» **Description of the task**: Give back the line containing "(** [flb_hash_table_compute_key_hash]: a" along with every line after it, exactly, until the entries end.

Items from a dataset
Start of Block

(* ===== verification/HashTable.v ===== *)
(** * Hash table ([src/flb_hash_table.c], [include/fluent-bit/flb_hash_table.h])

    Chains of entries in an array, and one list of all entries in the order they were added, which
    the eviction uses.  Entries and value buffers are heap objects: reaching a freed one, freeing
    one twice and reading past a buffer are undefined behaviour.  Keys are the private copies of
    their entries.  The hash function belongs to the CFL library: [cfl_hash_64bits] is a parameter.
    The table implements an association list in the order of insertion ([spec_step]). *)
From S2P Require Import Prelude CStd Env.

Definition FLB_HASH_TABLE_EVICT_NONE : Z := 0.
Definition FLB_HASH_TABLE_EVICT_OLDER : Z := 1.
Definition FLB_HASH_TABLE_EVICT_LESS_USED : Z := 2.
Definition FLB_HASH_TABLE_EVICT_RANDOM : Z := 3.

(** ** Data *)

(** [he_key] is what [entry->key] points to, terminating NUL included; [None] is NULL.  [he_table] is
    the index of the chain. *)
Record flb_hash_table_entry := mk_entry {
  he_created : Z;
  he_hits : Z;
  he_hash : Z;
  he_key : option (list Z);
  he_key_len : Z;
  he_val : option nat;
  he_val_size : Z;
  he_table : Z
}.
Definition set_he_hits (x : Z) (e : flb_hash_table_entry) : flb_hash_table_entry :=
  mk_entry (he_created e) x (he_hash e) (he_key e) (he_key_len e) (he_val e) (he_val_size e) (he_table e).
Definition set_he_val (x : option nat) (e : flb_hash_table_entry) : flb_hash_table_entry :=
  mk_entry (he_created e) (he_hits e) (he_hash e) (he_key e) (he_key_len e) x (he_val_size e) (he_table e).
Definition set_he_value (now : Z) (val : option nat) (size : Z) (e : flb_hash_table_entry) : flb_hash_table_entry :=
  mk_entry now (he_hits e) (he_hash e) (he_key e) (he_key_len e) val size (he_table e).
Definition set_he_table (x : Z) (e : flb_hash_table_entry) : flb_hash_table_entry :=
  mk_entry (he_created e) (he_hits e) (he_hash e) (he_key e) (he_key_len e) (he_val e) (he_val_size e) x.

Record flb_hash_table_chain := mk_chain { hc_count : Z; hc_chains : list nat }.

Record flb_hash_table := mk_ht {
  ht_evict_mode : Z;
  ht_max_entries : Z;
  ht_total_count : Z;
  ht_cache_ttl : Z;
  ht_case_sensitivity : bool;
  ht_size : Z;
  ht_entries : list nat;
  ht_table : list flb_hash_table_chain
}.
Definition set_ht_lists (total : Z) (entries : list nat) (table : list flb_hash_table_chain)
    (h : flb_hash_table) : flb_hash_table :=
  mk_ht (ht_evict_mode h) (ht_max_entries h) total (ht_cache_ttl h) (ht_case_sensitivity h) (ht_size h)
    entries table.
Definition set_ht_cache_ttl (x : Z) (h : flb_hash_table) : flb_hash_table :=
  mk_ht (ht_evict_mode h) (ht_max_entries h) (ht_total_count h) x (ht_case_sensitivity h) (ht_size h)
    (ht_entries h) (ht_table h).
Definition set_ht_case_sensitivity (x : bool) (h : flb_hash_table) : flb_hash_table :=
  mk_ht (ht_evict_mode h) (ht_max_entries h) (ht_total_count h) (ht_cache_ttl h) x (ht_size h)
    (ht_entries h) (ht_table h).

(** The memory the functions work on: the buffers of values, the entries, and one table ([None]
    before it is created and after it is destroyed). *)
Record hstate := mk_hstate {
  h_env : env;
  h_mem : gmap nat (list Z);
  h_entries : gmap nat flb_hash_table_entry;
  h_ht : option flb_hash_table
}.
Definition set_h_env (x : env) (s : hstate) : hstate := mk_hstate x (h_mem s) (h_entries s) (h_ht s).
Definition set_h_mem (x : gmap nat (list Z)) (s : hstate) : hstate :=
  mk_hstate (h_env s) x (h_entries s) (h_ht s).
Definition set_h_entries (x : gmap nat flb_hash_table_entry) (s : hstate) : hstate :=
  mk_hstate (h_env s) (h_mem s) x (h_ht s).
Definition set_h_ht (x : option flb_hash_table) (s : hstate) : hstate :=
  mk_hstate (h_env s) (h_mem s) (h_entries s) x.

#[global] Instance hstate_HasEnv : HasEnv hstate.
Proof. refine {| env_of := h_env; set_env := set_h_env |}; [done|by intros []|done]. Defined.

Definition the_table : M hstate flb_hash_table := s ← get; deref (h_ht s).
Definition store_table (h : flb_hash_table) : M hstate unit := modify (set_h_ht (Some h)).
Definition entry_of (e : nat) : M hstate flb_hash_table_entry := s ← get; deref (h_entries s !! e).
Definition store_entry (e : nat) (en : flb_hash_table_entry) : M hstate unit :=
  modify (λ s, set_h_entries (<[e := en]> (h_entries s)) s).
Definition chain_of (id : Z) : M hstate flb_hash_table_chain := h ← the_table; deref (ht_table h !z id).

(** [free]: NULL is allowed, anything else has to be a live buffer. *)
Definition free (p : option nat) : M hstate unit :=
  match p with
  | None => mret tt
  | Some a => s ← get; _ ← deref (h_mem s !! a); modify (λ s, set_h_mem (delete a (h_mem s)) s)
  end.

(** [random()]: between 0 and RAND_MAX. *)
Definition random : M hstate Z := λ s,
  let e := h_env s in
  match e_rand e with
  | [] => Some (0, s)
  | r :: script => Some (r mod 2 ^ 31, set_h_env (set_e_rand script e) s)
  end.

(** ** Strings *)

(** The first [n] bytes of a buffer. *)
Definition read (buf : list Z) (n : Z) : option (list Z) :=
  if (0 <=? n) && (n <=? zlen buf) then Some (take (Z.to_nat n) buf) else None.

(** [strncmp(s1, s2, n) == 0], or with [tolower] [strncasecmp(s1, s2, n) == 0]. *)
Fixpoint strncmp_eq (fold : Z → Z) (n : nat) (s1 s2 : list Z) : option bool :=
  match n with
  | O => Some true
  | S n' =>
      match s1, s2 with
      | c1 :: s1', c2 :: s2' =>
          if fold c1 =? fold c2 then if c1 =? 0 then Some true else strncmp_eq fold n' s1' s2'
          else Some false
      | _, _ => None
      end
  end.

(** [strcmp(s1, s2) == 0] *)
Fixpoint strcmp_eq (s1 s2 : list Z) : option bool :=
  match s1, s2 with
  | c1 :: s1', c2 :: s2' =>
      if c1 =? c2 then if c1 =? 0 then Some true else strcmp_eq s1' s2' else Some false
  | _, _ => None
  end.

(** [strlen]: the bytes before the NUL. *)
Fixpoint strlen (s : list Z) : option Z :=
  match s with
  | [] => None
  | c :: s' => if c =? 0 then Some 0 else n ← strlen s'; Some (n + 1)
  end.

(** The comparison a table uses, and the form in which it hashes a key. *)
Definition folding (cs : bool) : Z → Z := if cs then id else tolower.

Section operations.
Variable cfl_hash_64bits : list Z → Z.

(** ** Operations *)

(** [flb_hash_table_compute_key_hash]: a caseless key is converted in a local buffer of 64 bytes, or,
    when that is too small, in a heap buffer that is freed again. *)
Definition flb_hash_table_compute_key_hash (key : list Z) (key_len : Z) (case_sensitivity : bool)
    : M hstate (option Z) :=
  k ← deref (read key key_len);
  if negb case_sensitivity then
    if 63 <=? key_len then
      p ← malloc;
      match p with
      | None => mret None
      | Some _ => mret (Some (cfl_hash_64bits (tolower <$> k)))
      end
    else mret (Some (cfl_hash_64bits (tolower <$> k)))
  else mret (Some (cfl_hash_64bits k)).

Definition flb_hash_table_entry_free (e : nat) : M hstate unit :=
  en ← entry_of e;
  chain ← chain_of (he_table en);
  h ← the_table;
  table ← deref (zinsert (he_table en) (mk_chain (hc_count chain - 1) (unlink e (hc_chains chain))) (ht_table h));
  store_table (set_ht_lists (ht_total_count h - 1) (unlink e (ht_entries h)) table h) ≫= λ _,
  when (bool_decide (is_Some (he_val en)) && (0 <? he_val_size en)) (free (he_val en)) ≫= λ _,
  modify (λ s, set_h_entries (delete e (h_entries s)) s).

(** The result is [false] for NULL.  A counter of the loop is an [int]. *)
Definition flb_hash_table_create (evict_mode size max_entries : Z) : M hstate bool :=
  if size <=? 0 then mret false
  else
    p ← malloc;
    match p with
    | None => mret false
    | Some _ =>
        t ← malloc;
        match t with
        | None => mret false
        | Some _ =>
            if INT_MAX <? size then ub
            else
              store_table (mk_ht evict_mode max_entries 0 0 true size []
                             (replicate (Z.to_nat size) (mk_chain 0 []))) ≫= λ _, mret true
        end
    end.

End of Block

» **Output of the task**:
(** [flb_hash_table_compute_key_hash]: a caseless key is converted in a local buffer of 64 bytes, or,
    when that is too small, in a heap buffer that is freed again. *)
Definition flb_hash_table_compute_key_hash (key : list Z) (key_len : Z) (case_sensitivity : bool)
    : M hstate (option Z) :=
  k ← deref (read key key_len);
  if negb case_sensitivity then
    if 63 <=? key_len then
      p ← malloc;
      match p with
      | None => mret None
      | Some _ => mret (Some (cfl_hash_64bits (tolower <$> k)))
      end
    else mret (Some (cfl_hash_64bits (tolower <$> k)))
  else mret (Some (cfl_hash_64bits k)).

Definition flb_hash_table_entry_free (e : nat) : M hstate unit :=
  en ← entry_of e;
  chain ← chain_of (he_table en);
  h ← the_table;
  table ← deref (zinsert (he_table en) (mk_chain (hc_count chain - 1) (unlink e (hc_chains chain))) (ht_table h));
  store_table (set_ht_lists (ht_total_count h - 1) (unlink e (ht_entries h)) table h) ≫= λ _,
  when (bool_decide (is_Some (he_val en)) && (0 <? he_val_size en)) (free (he_val en)) ≫= λ _,
  modify (λ s, set_h_entries (delete e (h_entries s)) s).

(** The result is [false] for NULL.  A counter of the loop is an [int]. *)
Definition flb_hash_table_create (evict_mode size max_entries : Z) : M hstate bool :=
  if size <=? 0 then mret false
  else
    p ← malloc;
    match p with
    | None => mret false
    | Some _ =>
        t ← malloc;
        match t with
        | None => mret false
        | Some _ =>
            if INT_MAX <? size then ub
            else
              store_table (mk_ht evict_mode max_entries 0 0 true size []
                             (replicate (Z.to_nat size) (mk_chain 0 []))) ≫= λ _, mret true
        end
    end.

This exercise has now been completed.